2010 年 11 月 22 日 Comments off

いまの人形浄瑠璃、文楽は三人で一体の人形を動かします。だから人形とは思えないほど優美な動きを再現することが可能です。全世界に人形劇はありますが「三人使い」ほど、贅沢で、豪奢な、人形劇はありません。江戸時代の大坂の大豪商、パトロン、観客の支持が、その実現を可能にしました。ユネスコの世界無形文化遺産登録は当然ともいえます。

それで面白いのが近松門左衛門が活躍した時代の人形浄瑠璃は、じつは「一人使い」であったことです。近松の心中ものは、いま我々が見ているものと違って、もっとカクカクしていた筈です。もっともっと人形めいていた。だから良かったといえます。

どういうことか?というと、近松の心中ものの描写はやたらと生々しいんです。まず実際にあった事件です。そして男と女が愛欲の果てに、世を怨み、首を括って、喉を突いて、井戸に身を投げて、死ぬ。あまりに悲惨。無惨。例えば『心中天の網島』での紙治の最後はこんな描写です。

「泣きてつきせぬ名残(なごり)の袂(たもと) 見捨てて抱(かかへ)を手繰り寄せ。首に罠を引つ掛くる。寺の念仏も切回向(きりえこう)。有縁無縁乃至法界。平等の声を限りに樋の上より。一蓮托生南無阿弥陀仏と踏みはづし しばし苦しむ。生瓢(なりひさご)風に揺らるるごとくにて。

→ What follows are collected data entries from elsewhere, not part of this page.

(* ===== verification/SegmentTree.v ===== *)
(** * The segment tree

    function/window/window_segment_tree.cpp: an aggregate over every frame from a tree
    whose nodes hold the aggregates of 16 nodes of the level below.  Threads build the
    tree together, one node at a time, with an atomic counter of the started and one
    of the completed nodes of a level; then every chunk of rows is evaluated with
    buffers of pending updates and combines.

    Pointers to states are the constructors of [StatePtr]; a buffer is the list of
    its entries.  A result of [None] is a failed assertion, an access outside of an
    array, or a flush of entries of the other kind. *)

From S2P Require Import Prelude Validity Boundaries Aggregates.

Definition TREE_FANOUT : Z := 16.

(** ** Levels *)

(** The loop of the constructor of [WindowSegmentTreeGlobalState]: the start of
    every level, and at the end the number of nodes. *)
Fixpoint levels_loop (fuel : nat) (group_count : Z) (levels_flat_start : list Z) (levels_flat_offset : Z)
    (level_current : nat) : list Z * Z :=
  let level_size :=
    match level_current with
    | O => group_count
    | S l => levels_flat_offset - znth 0 levels_flat_start (Z.of_nat l)
    end in
  match fuel with
  | O => (levels_flat_start, levels_flat_offset)
  | S fuel =>
      if level_size <=? 1 then (levels_flat_start, levels_flat_offset)
      else
        let levels_flat_offset := levels_flat_offset + (level_size + TREE_FANOUT - 1) / TREE_FANOUT in
        levels_loop fuel group_count (levels_flat_start ++ [levels_flat_offset]) levels_flat_offset (S level_current)
  end.

Definition levels_flat (group_count : Z) : list Z * Z :=
  let '(levels_flat_start, levels_flat_offset) := levels_loop (Z.to_nat group_count) group_count [0] 0 0 in
  (levels_flat_start, if levels_flat_offset =? 0 then levels_flat_offset + 1 else levels_flat_offset).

次第に絶ゆる呼吸の道 息堰(いきせ)きとむる樋の口に。この世の縁は切れ果てたり」

紙治の首吊り死体を「成瓢 風に揺らるるごとく」とまで冷徹に、残酷に描写する。恐ろしいほどに、リアリティに徹しています。この近松のリアリティを、歌舞伎などで演じたら大変です。見てられないぐらい怖い。しかし人形でやるから救われるんですな。正(現実、リアリティ)と反(人形、虚構)が止揚することで、いままで見たことがないような、新しい美の世界が開ける。それを近松は虚実皮膜論といいました。実のような、虚のような世界こそが、もっとも美しいと・・・。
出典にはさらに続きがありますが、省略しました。